Suriyeli yetişkinlere hukuken çalışma izni verilmemesi de ayrı bir sorun. Bundan dolayıdır ki çocuklar da kaçak çalıştırılıyor. Çalıştırılmaları yetmediği gibi ayrımcılığa ve şiddete maruz kalıyorlar. Bu tip işyerlerine uygulanan hukuki ve cezai yaptırımlar ise yok denecek kadar az.
 
Çocukların cinsel sömürüsü, şiddet, ayrımcılık gibi pek çok hak ihlali ne yazık ki mülteci çocukların yaşamında olağanlaşmış durumda.  Mülteci çocukların durumuna ilişkin (sayı, cinsiyet, yaş vb.) hak temelli sağlıklı bir veri sistemi de mevcut değil. Veri olmayınca etkili bir iyileştirme programı ne kadar mümkün olabilir?
 
En Önemlisi Eğitim Hakkına gelince…

Her çocuk gibi Suriyeli çocukların da elbette eğitim hakkı var.
Uluslararası sözleşmelere ve anayasaya dayalı bir yükümlülük olarak sağlanması gereken eğitim hakkı çocukların diğer haklarının hayata geçmesini sağlayan temel haklardan biri.
 
Türkiye’de okula gitmek isteyen Suriyeli çocuklar neler yapmalı? Öncelikle aileleri İlçe Emniyet Müdürlüğü’ne gidip kimlik kaydı yaptırmalı. Akabinde okula kaydolmak isteyen çocuğun pasaportunun verilmesi gerekmekte.

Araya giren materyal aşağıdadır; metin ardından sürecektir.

(** X7: no move of the engine from a reachable state writes an identity
    field of an order (id, side, price, symbol, type, quantity), raises a
    remaining quantity, or makes an inactive order active again. *)
Theorem engine_step_monotone w w' r :
  reachable w → engine_step w w' →
  frozen (heap w r) (heap w' r)
  ∧ remaining_qty (heap w' r) ≤ remaining_qty (heap w r)
  ∧ (active (heap w r) = false → active (heap w' r) = false).
Proof.
  intros Hwf%reachable_wf Hstep.
  destruct (engine_step_objects w w' r Hwf Hstep) as (Hfr & Hrem & Hact).
  split_and!; [done..|]. intros Hoff.
  destruct (active (heap w' r)); [|done]. by rewrite Hact in Hoff.
Qed.

Lemma engine_step_monotone_witness :
  reachable Scenario.two_asks
  ∧ engine_step Scenario.two_asks Scenario.canceled_ask
  ∧ remaining_qty (heap Scenario.canceled_ask 0%nat)
    ≤ remaining_qty (heap Scenario.two_asks 0%nat).
Proof.
  split; [apply reachable_two_asks|]. split; [apply step_cancel|].
  by destruct (engine_step_monotone Scenario.two_asks Scenario.canceled_ask 0
                 reachable_two_asks (step_cancel _ "a")) as (_ & H & _).
Defined.

(** X8: the order map only grows: a move of the engine leaves every id
    the book holds bound to the same order, and never changes the book's
    symbol. *)
Theorem engine_step_keeps_orders w w' k r :
  reachable w → engine_step w w' →
  orders (book w) !! k = Some r →
  orders (book w') !! k = Some r ∧ book_symbol (book w') = book_symbol (book w).
Proof. intros Hwf%reachable_wf. by apply engine_step_orders. Qed.

Lemma engine_step_keeps_orders_witness :
  reachable Scenario.two_asks
  ∧ engine_step Scenario.two_asks Scenario.canceled_ask
  ∧ orders (book Scenario.two_asks) !! "a" = Some 0%nat
  ∧ orders (book Scenario.canceled_ask) !! "a" = Some 0%nat.
Proof.
  split; [apply reachable_two_asks|]. split; [apply step_cancel|].
  assert (Hk : orders (book Scenario.two_asks) !! "a" = Some 0%nat)
    by by vm_compute.
  split; [exact Hk|].
  by destruct (engine_step_keeps_orders Scenario.two_asks Scenario.canceled_ask
                 "a" 0 reachable_two_asks (step_cancel _ "a") Hk) as [H _].
Defined.

Lemma engine_steps_remaining w0 w r :
  wf w0 → rtc engine_step w0 w →
  remaining_qty (heap w r) ≤ remaining_qty (heap w0 r)
  ∧ qty (heap w r) = qty (heap w0 r).
Proof.
  intros Hwf Hsteps. induction Hsteps as [w|w1 w2 w3 Hstep Hsteps IH].
  - split; [lia|done].
  - destruct (engine_step_objects w1 w2 r Hwf Hstep)
      as ((_ & _ & _ & _ & _ & Hq) & Hrem & _).
    destruct (IH (wf_engine_step _ _ Hwf Hstep)) as [IH1 IH2].
    split; [lia|congruence].
Qed.

(** X9: in every reachable state the remaining quantity of every order
    lies between 0 and the order's original quantity. *)
Theorem remaining_within_bounds w r :
  reachable w → 0 ≤ remaining_qty (heap w r) ≤ qty (heap w r).
Proof.
  intros Hreach. pose proof (reachable_wf _ Hreach) as Hwf.
  destruct Hreach as (w0 & Hinit & Hsteps).
  destruct (engine_steps_remaining w0 w r (wf_initial _ Hinit) Hsteps)
    as [Hle Hq].
  destruct Hinit as [Hobj _].
  destruct (constructed_fresh _ (Hobj r)) as (_ & _ & Hrem & _).
  destruct (wf_objects _ Hwf r) as (? & _). lia.
Qed.

Lemma remaining_within_bounds_witness :
  reachable Scenario.filled_ask
  ∧ 0 ≤ remaining_qty (heap Scenario.filled_ask 0%nat)
      ≤ qty (heap Scenario.filled_ask 0%nat).
Proof.
  split; [apply reachable_filled_ask|].
  apply (remaining_within_bounds Scenario.filled_ask 0 reachable_filled_ask).
Defined.

(** X10: an order the book holds that is no longer active (filled or
    canceled) is never written again: every move of the engine leaves its
    object exactly as it is. *)
Theorem inactive_order_untouched w w' k r :
  reachable w → engine_step w w' →
  orders (book w) !! k = Some r → active (heap w r) = false →
  heap w' r = heap w r.
Proof.
  intros Hwf%reachable_wf Hstep Hk Hoff.
  destruct (wf_registered _ Hwf _ _ Hk) as (Hid & Hnew & Hrej).
  destruct (wf_objects _ Hwf r) as (_ & _ & _ & Hacc).
  assert (Hnt : ∀ t, submittable w t → r ≠ t).
  { intros t Hsub ->. unfold submittable in Hsub. congruence. }
  destruct Hstep as [t Hrej'|fuel t w' step Hsub Hacc' Hrem Hstep
                    |t w' Hsub Hacc' Hrem Hadd|oid|fuel s w' res Hget].
  - apply reject_other. intros ->. destruct Hrej'. by apply Hacc.
  - destruct step as [tr|];
      [|by rewrite (match_step_break_heap _ _ _ _ Hwf Hstep)].
    destruct (match_step_trade_heap _ _ _ _ _ Hwf Hacc' Hrem Hstep)
      as (m & k' & q & _ & _ & Hact & _ & _ & _ & _ & Hother & _).
    apply Hother; [by apply Hnt|]. intros ->. congruence.
  - destruct (add_resting_limit_spec _ _ _ Hadd) as (p & _ & _ & -> & _).
    apply upd_ne. intros ->. by destruct (Hnt r).
  - destruct ((cancel oid w).2) eqn:Hok;
      [|by rewrite (cancel_failure _ _ Hok)].
    pose proof Hok as (r0 & Hr0 & Hact & _)%cancel_success.
    destruct (cancel_effect _ _ _ Hok Hr0) as [_ Hother].
    apply Hother. intros ->. congruence.
  - by destruct (get_best_resting_spec _ _ _ _ _ (wf_sides _ Hwf _) Hget)
      as (_ & (-> & _) & _).
Qed.

Lemma inactive_order_untouched_witness :
  reachable Scenario.canceled_ask
  ∧ engine_step Scenario.canceled_ask
      (cancel "a" Scenario.canceled_ask).1
  ∧ heap (cancel "a" Scenario.canceled_ask).1 0%nat
    = heap Scenario.canceled_ask 0%nat.
Proof.
  split; [apply reachable_canceled_ask|]. split; [apply step_cancel|].
  apply (inactive_order_untouched Scenario.canceled_ask _ "a" 0
           reachable_canceled_ask (step_cancel _ "a")); by vm_compute.
Defined.

(** ** The matching loop, pass by pass *)

(** Induction over the passes of the loop of [match_order]: the loop is
    not entered, or stops on a [break], or trades and goes on. *)
Lemma match_loop_passes fuel t (P : World → World → list Trade → Prop) :
  (∀ w, wf w → accepted w t → ¬ 0 < remaining_qty (heap w t) → P w w []) →
  (∀ w w1,
     wf w → accepted w t → 0 < remaining_qty (heap w t) →
     match_step fuel t w = Ok (w1, None) → P w w1 []) →
  (∀ w w1 tr w2 trades,
     wf w → accepted w t → 0 < remaining_qty (heap w t) →
     match_step fuel t w = Ok (w1, Some tr) →
     wf w1 → accepted w1 t → P w1 w2 trades → P w w2 (tr :: trades)) →
  ∀ n w w' trades,
    wf w → accepted w t →
    match_loop fuel n t w = Ok (w', trades) → P w w' trades.
Proof.
  intros Hstop Hbreak Hgo n. induction n as [|n IH]; simpl;
    intros w w' trades Hwf Hacc Hloop;
    case_bool_decide as Hrem; try done;
    try (injection Hloop as <- <-; by apply Hstop).
  destruct (match_step fuel t w) as [[w1 step]| |] eqn:Hstep; simpl in Hloop;
    try done.
  destruct step as [tr|]; [|injection Hloop as <- <-; by apply Hbreak].
  destruct (match_loop fuel n t w1) as [[w2 trades']| |] eqn:Hrec;
    simpl in Hloop; try done.
  injection Hloop as <- <-.
  destruct (match_step_frame _ _ _ _ _ Hwf Hstep) as (Ho & Hsym & Hfr).
  assert (wf w1) as Hwf1 by by eapply wf_match_step.
  assert (accepted w1 t) as Hacc1 by by eapply frame_accepted.
  eapply Hgo; eauto.
Qed.
Lemma parse_options_stopped argv hc st pre r post :
  Getopt.getopt_long optstring long_options argv = pre ++ r :: post ->
  forallb option_ok pre = true ->
  option_ok r = false ->
  parse_options argv hc st
  = match stop r (final_state pre st) with
    | (goto_out v st', t) => Some ((v, st'), t)
    | (_, t) =>
        Some ((-1, final_state pre st),
              t ++ [stderr_error "Try --help for more information."])
    end.
Proof.
  intros Hrs Hpre Hr. unfold parse_options. rewrite Hrs.
  rewrite option_loop_app, option_loop_stop by assumption.
  destruct (stop_kinds r (final_state pre st)) as (x & t & -> & _ & Hx).
  destruct x as [| v st'|st']; [contradiction| |]; cbn.
  - now rewrite app_nil_r.
  - now subst st'.
Qed.

(** [parse_options] always returns, with 0, -1 or -2, after nothing but
    messages; it returns 0 only when the loop went through every option
    and the operand was taken. *)
Lemma parse_options_defined argv hc st :
  let rs := Getopt.getopt_long optstring long_options argv in
  exists v st' t,
    parse_options argv hc st = Some ((v, st'), t)
    /\ only_text t
    /\ (v = 0 \/ v = -1 \/ v = -2)
    /\ (v = 0 ->
        forallb option_ok rs = true /\ t = []
        /\ 2 <= Z.of_nat (length argv) - final_index rs 0
        /\ operand_taken argv hc (final_port rs (uint16 GLUSTER_DEFAULT_PORT))
             (final_state rs st) st').
Proof.
  intros rs. destruct (first_stop rs) as [Hok|(pre & r & post & Hrs & Hpre & Hr)].
  - rewrite parse_options_accepted by assumption. fold rs.
    destruct (parse_operand_defined argv hc
                (final_port rs (uint16 GLUSTER_DEFAULT_PORT)) (final_index rs 0)
                (final_state rs st)) as (v & st' & t & Heq & Ht & Hv & H0).
    { now apply final_index_nonneg. }
    exists v, st', t. split; [assumption|]. split; [assumption|].
    split; [tauto|]. intros Hv0. destruct (H0 Hv0) as (-> & Hargc & Hop). auto.
  - rewrite (parse_options_stopped argv hc st pre r post) by assumption.
    destruct (stop_kinds r (final_state pre st)) as (x & t & -> & Ht & Hx).
    destruct x as [| v st'|st']; [contradiction| |].
    + destruct Hx as [-> Hv]. do 3 eexists. split; [reflexivity|].
      split; [assumption|]. split; [tauto|]. intros ->. lia.
    + do 3 eexists. split; [reflexivity|].
      split; [apply Forall_app; split; [assumption|repeat constructor]|].
      split; [tauto|]. discriminate.
Qed.
(** X17: on an accepted answer, [get_roles_mapping] returns a dictionary
    with one entry per role key, whose value is the id of the last role of
    that key in the answer. *)
Theorem roles_mapping_last_wins client (w : World St) token s response s'
    (roles : list Role) :
  env_get_headers (account client) (w_env w) = (inr token, s) →
  w_gas w ≠ 0%nat →
  env_request (roles_mapping_request client token) s = (Replied response, s') →
  ok_status response →
  resp_json response = BRoles roles →
  ∃ mapping,
    get_roles_mapping client w
    = (Ok mapping, sent (set_env w s) (roles_mapping_request client token) s')
    ∧ (∀ key, dict_get key mapping
              = role_id <$> last (filter (λ role, role_key role = key) roles))
    ∧ NoDup (map fst mapping).
Proof.
  intros Hhead Hgas Hreq Hok Hbody.
  exists (foldl (λ d role, dict_set (role_key role) (role_id role) d) [] roles).
  split_and!.
  - unfold get_roles_mapping. unfold bind at 1.
    rewrite (get_headers_ok _ _ _ _ Hhead).
    unfold try_except. unfold bind at 1.
    rewrite make_request_outcome by done.
    fold (roles_mapping_request client token).
    rewrite (request_outcome_ok _ (set_env w s) response s') by done.
    unfold bind at 1. by rewrite Hbody.
  - intros key. apply roles_mapping_fold.
  - apply (roles_mapping_fold roles "").
Qed.

(** The loop of [get_role_id_translations]. *)
Lemma translations_loop destination_roles (source_roles : list (string * string)) :
  ∀ (acc : gmap string string) (w : World St), ∃ entries,
    for_fold source_roles acc
      (λ role_id_translation '(key, source_id),
         let dest_id := dict_get key destination_roles in
         if opt_truthy dest_id then
           ret (<[source_id := default "" dest_id]> role_id_translation)
         else
           log (Info ("Role key '" +:+ key
                      +:+ "' not found in destination account.")) ;;;
           ret role_id_translation) w
    = (Ok (foldl (translation_step destination_roles) acc source_roles),
       logged w entries)
    ∧ ∀ key source_id, (key, source_id) ∈ source_roles →
        dict_get key destination_roles = None →
        Info ("Role key '" +:+ key +:+ "' not found in destination account.")
        ∈ entries.
Proof.
  induction source_roles as [|[key sid] rest IH]; intros acc w.
  - exists []. split; [by rewrite logged_nil|]. by intros ?? ?%not_elem_of_nil.
  - cbn [for_fold foldl]. unfold bind at 1. cbn zeta.
    unfold translation_step at 2. cbn [fst snd].
    destruct (dict_get key destination_roles) as [did|] eqn:Hget;
      cbn [opt_truthy].
    + destruct (str_truthy did).
      * cbn [ret default from_option id].
        destruct (IH (<[sid := did]> acc) w) as (entries & Heq & Hlog).
        cbn zeta in Heq. exists entries. split; [exact Heq|].
        intros k s' [[= -> ->]|Hin]%elem_of_cons Hnone; [congruence|eauto].
      * unfold bind at 1. cbn [log ret].
        match goal with |- context [for_fold rest acc _ ?w1] =>
          destruct (IH acc w1) as (entries & Heq & Hlog) end.
        cbn zeta in Heq. eexists (_ :: entries). split.
        { rewrite Heq. f_equal. unfold logged. cbn. by rewrite <- app_assoc. }
        intros k s' [[= -> ->]|Hin]%elem_of_cons Hnone; [congruence|].
        right. eauto.
    + unfold bind at 1. cbn [log ret].
      match goal with |- context [for_fold rest acc _ ?w1] =>
        destruct (IH acc w1) as (entries & Heq & Hlog) end.
      cbn zeta in Heq. eexists (_ :: entries). split.
      { rewrite Heq. f_equal. unfold logged. cbn. by rewrite <- app_assoc. }
      intros k s' [[= -> ->]|Hin]%elem_of_cons Hnone; [left|right; eauto].
Qed.
(** X12: a base-model call, whether it returns or raises, changes no
    cache object other than the one it was passed; called without a
    cache it changes no existing object at all. *)
Theorem other_caches_untouched (c : ForwardCall) (st : Store) :
  (forall h h', Call.past_key_values c = Some h -> h' <> h ->
     (SeedOssModel_call config embed_tokens self_attn input_layernorm
     post_attention_layernorm mlp block_wise_ffn tensor_add norm c st).2 !! h' = st !! h')
  /\ (Call.past_key_values c = None ->
      forall h' cache, st !! h' = Some cache ->
        (SeedOssModel_call config embed_tokens self_attn input_layernorm
     post_attention_layernorm mlp block_wise_ffn tensor_add norm c st).2 !! h' = Some cache).
Proof.
  unfold SeedOssModel_call.
  destruct (prepare_call c) as [p|e0]; [|split; intros; cbn; done].
  split.
  - intros h h' -> Hne. cbv beta iota zeta.
    match goal with
    | |- context [run ?ls ?c ?p ?h ?hs ?ahs ?aat ?st] =>
        destruct (run ls c p h hs ahs aat st) as [r st1] eqn:Hr
    end.
    apply (run_layers_frame _ _ _ _ h') in Hr; [|done].
    destruct r as [[[? ?] ?]|?]; cbn; done.
  - intros -> h' cache Hc. cbv beta iota zeta.
    match goal with
    | |- context [run ?ls ?c ?p ?h ?hs ?ahs ?aat ?st] =>
        destruct (run ls c p h hs ahs aat st) as [r st1] eqn:Hr
    end.
    assert (h' <> fresh (dom st)) as Hne.
    { intros ->. pose proof (is_fresh (dom st)) as Hf.
      apply not_elem_of_dom in Hf. congruence. }
    apply (run_layers_frame _ _ _ _ h') in Hr; [|done].
    rewrite lookup_insert_ne in Hr by done.
    destruct r as [[[? ?] ?]|?]; cbn; congruence.
Qed.

(** X13: on a call that returns, layer [i] is handed view [i] of the
    cache as it was at entry (its own earlier view, never another
    layer's), the cache holds afterwards at [i] the view layer [i]
    returned, views beyond the last layer stay as they were, and the
    normalised output of the last layer is the call's last hidden state. *)
Theorem each_layer_owns_its_view (c : ForwardCall) (st st' : Store)
    (base : BaseModelOutput.t (Array2 Hidden) AttnWeight)
    (cache : TransformerCache View) :
  model_call c st = (Ok base, st') ->
  cache_at_entry (length (layers config)) st c = Some cache ->
  exists p h cache',
    prepare_call c = Ok p
    /\ BaseModelOutput.past_key_values base = Some h
    /\ st' !! h = Some cache'
    /\ length (views cache') = length (views cache)
    /\ BaseModelOutput.last_hidden_state base =
         norm (final_hidden
                 (layer_outputs (layer_of c p) (layers config) (views cache)
                    (inputs_embeds p))
                 (inputs_embeds p))
    /\ (forall i o,
          layer_outputs (layer_of c p) (layers config) (views cache)
            (inputs_embeds p) !! i = Some o ->
          views cache' !! i = Some (DecoderLayerOutput.cache_view o))
    /\ (forall i, (length (layers config) <= i)%nat ->
          views cache' !! i = views cache !! i).
Proof.
  intros Hm Hc.
  destruct (model_call_pure c st st' base cache Hm Hc)
    as (p & h & cache' & Hp & Hh & _ & Hl & _ & _ & Hc' & Hlen & Hv & Hf).
  exists p, h, cache'. repeat split; done.
Qed.
(* ================================================================== *)
(** * The rows of a self-test log *)
(* ================================================================== *)

Lemma string_app_inv_tail (a u s : string) : a ++ s = u ++ s -> a = u.
Proof.
  revert u; induction a as [|y a IH]; intros u H.
  - destruct u as [|z u]; [reflexivity|]. exfalso.
    assert (L : String.length s = String.length (String z u ++ s))
      by now rewrite <- H.
    rewrite string_length_app in L. simpl in L. lia.
  - destruct u as [|z u].
    + exfalso.
      assert (L : String.length (String y a ++ s) = String.length s)
        by now rewrite H.
      rewrite string_length_app in L. simpl in L. lia.
    + simpl in H. inversion H; subst. f_equal. now apply IH.
Qed.

(** The second group of every row that [smartRe] finds is a text of
    decimal digits. *)
Lemma smartRe_hours_digits (status : string) (m : list string) :
  In m (FindAllStringSubmatch smartRe status) ->
  exists x w,
    nth 2 m "" = String x w
    /\ allChars Strings.isDigit (String x w) = true.
Proof.
  intros Hin. unfold FindAllStringSubmatch in Hin.
  apply (findAll_sound status) in Hin
    as (b & e & cs & sb & se & -> & Hat & Hm);
    [|exists ""; now split].
  change (expr smartRe)
    with (cat ([Lit "#"; s_star; d_plus; s_star;
                Plus false (Class class_dot);
                Class class_s; Class class_s; s_star;
                Group 1 (Plus false (Class class_dot));
                s_star; w_star; Lit "00%"; s_star]
               ++ [Group 2 d_plus])) in Hm.
  apply (matches_cat_last status) in Hm as (pm & sm & cm & Hatm & Hm);
    [|exact Hat].
  apply matches_group_inv in Hm as (c1 & -> & Hm).
  pose proof (matches_reads _ _ _ _ _ _ _ Hm) as (u & Hu & He).
  apply matches_d_plus in Hm as (x & w & Hs & Hd).
  exists x, w. split; [|exact Hd].
  assert (u = String x w).
  { rewrite Hs in Hu. symmetry. eapply string_app_inv_tail; eauto. }
  subst u. destruct Hatm as (pre & -> & <-).
  cbn [submatches NumSubexp smartRe seq map nth span fst snd].
  rewrite Nat.eqb_refl. rewrite He.
  replace (String.length pre + String.length (String x w)
           - String.length pre)%nat
    with (String.length (String x w)) by lia.
  rewrite Hs. apply substring_at.
Qed.

Lemma digit_not_sign (c : ascii) :
  Strings.isDigit c = true -> Fmt.isSign c = false.
Proof.
  intros H. unfold Fmt.isSign.
  destruct (Ascii.eqb_spec c "+") as [->|_]; [discriminate|].
  destruct (Ascii.eqb_spec c "-") as [->|_]; [discriminate|].
  reflexivity.
Qed.

Lemma digitsValue_nonneg (s : string) :
  forall acc v, 0 <= acc -> Fmt.digitsValue acc s = Some v -> 0 <= v.
Proof.
  induction s as [|c s IH]; intros acc v Hacc H;
    cbn [Fmt.digitsValue] in H.
  - inversion H; now subst.
  - destruct (Strings.isDigit c) eqn:E; [|discriminate].
    eapply IH; [|exact H].
    unfold Strings.isDigit in E. apply andb_true_iff in E as [E _].
    apply Nat.leb_le in E. lia.
Qed.

(** [Atoi] of a text of digits is not negative. *)
Lemma Atoi_digits_nonneg (x : ascii) (w : string) (age : Z) :
  allChars Strings.isDigit (String x w) = true ->
  Atoi (String x w) = inr age -> 0 <= age.
Proof.
  intros Hd H. unfold Atoi in H. simpl in Hd.
  apply andb_true_iff in Hd as [Hx Hw].
  rewrite (digit_not_sign x Hx) in H.
  unfold Fmt.ParseInt in H.
  destruct (Fmt.digitsValue 0 (String x w)) as [v|] eqn:E; [|discriminate].
  destruct ((Fmt.minInt64 <=? v) && (v <=? Fmt.maxInt64)); [|discriminate].
  inversion H; subst. eapply digitsValue_nonneg; [|exact E]. lia.
Qed.

(* ================================================================== *)
(** * Logs without rows (C10) *)
(* ================================================================== *)

(** [0/0] is a NaN, and a NaN is not [>=] the threshold. *)
Lemma no_rows_under_threshold : overThreshold 0 0 = false.
Proof. vm_compute. reflexivity. Qed.

Lemma smartDisks_noRows (e : executer) (disk : string) (rest : list string)
      (o y : Z) :
  noRows e disk -> smartDisks e (disk :: rest) o y = smartDisks e rest o y.
Proof.
  intros (status & He & Hrows). unfold selftest in He.
  cbn [smartDisks]. rewrite He, Hrows.
  cbn [smartRows fails oldest youngest List.length].
  now rewrite no_rows_under_threshold.
Qed.

Lemma smartDisks_all_noRows (e : executer) (ds : list string) (o y : Z) :
  (forall disk, In disk ds -> noRows e disk) ->
  smartDisks e ds o y = (None, o, y).
Proof.
  induction ds as [|disk ds IH]; intros H; [reflexivity|].
  rewrite smartDisks_noRows; [|apply H; now left].
  apply IH. intros d Hd. apply H. now right.
Qed.

(** C10: a disk whose log has no row does not fail the analyzer with the
    threshold, and leaves [oldest] and [youngest] as they were: the loop
    goes on with the next disk.  When no disk has a row, the analyzer
    succeeds with [oldest = 0] and [youngest = 2147483647]. *)
Theorem empty_log_passes (e : executer) (disk : string) :
  noRows e disk ->
  (forall rest o y,
      smartDisks e (disk :: rest) o y = smartDisks e rest o y)
  /\ ((forall d, In d disks -> noRows e d) ->
      checkSmartStatus e = (None, 0, 2147483647)).
Proof.
  intros H. split.
  - intros rest o y. now apply smartDisks_noRows.
  - intros Hall. unfold checkSmartStatus.
    now rewrite smartDisks_all_noRows.
Qed.

Lemma empty_log_passes_witness :
  noRows (prints "") "sda"
  /\ (forall rest o y,
         smartDisks (prints "") ("sda" :: rest) o y
         = smartDisks (prints "") rest o y)
  /\ checkSmartStatus (prints "") = (None, 0, 2147483647).
Proof.
  assert (H : forall d, noRows (prints "") d).
  { intros d. exists "". split; reflexivity. }
  split; [apply H|].
  destruct (empty_log_passes (prints "") "sda" (H "sda")) as [H1 H2].
  split; [exact H1|]. apply H2. intros d _. apply H.
Defined.

(* ================================================================== *)
(** * The failure that is reported (C3) *)
(* ================================================================== *)

Lemma last_cons {A : Type} (x d : A) (l : list A) :
  last (x :: l) d = last l x.
Proof.
  revert x d; induction l as [|y l IH]; intros x d; [reflexivity|].
  change (last (x :: y :: l) d) with (last (y :: l) d).
  now rewrite !IH.
Qed.

(** When the loop over the rows ends, [latestFail] is the outcome of the
    last row that failed, in the order of the log, and [fails] counts the
    rows that failed. *)
Lemma smartRows_latestFail (ms : list (list string)) :
  forall j vs vs',
    smartRows ms j vs = inr vs' ->
    latestFail vs' = last (map description (filter failed ms)) (latestFail vs)
    /\ fails vs' = fails vs + Z.of_nat (List.length (filter failed ms)).
Proof.
  induction ms as [|m ms IH]; intros j vs vs' H.
  - inversion H; subst. simpl. split; [reflexivity|lia].
  - cbn [smartRows] in H.
    destruct (Atoi (nth 2 m "")) as [err|age]; [discriminate|].
    apply IH in H as [H1 H2]. cbn [filter].
    assert (Ef : failed m
                 = negb (nth 1 m "" =? "Completed without error")%string)
      by reflexivity.
    rewrite Ef.
    destruct (negb (nth 1 m "" =? "Completed without error")%string);
      cbn [latestFail fails map List.length] in *.
    + rewrite last_cons. split; [exact H1|lia].
    + split; assumption.
Qed.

Pasaportu yok ise kimlik bilgilerini verilmesi de yeterli kabul ediliyor. Çocuğun parmak izi alınıyor ve bilgileri kaydediliyor. İkamet izni olanlara Yabancı Kimlik Kartı, geçici koruma altındakilere ise Geçici Koruma Kimlik Kartı veriliyor.
 
Elbette Suriyeli çocuklar okula başlamaları ile pek çok sıkıntılar yaşamakta. Bunların başında dil engeli geliyor. Böyle bir engel varken çocuk eğitim hakkına erişmiş sayılabilir mi bu husus da tartışmalı…
 
Peki, neler yapmalı?

Sadece eğitim hakkı değil, mülteci çocukların maruz kaldıkları tüm hak ihlâllerinin önüne geçilmesinin, yaşadıkları savaşın etkisinden kurtulup geleceğe umutla bakarak yaşamaları için kalıcı çözümler sunan bir mülteci politikasının geliştirilmesi kaçınılmaz.
 
Bu olmadan, sivil toplum örgütlerinin sınırlı çözümleriyle sorunları temelden ortadan kaldırmak mümkün değil.
 
Unutmayalım, çocuklara sunulan hiçbir hak ne iltimas ne de lütuf. Nereli olursa olsun, ister Suriyeli isterse başka bir milletten, ne fark eder? Bu dünya hepimizin ve çocuklar, dünyamızın yegâne geleceği. Haydi hep birlikte sahip çıkalım..
 
Resulullah (s.a.a) buyurmuştur:

  • “Çocuklara sevgi ve şefkatle davranmayanlar ve büyüklere saygı göstermeyenler bizden değildir.”
  • “Cennette ferahlık ve sevinç evi denilen öyle gösterişli bir yer vardır ki, oraya yalnız çocukları sevindirenler girebilir.”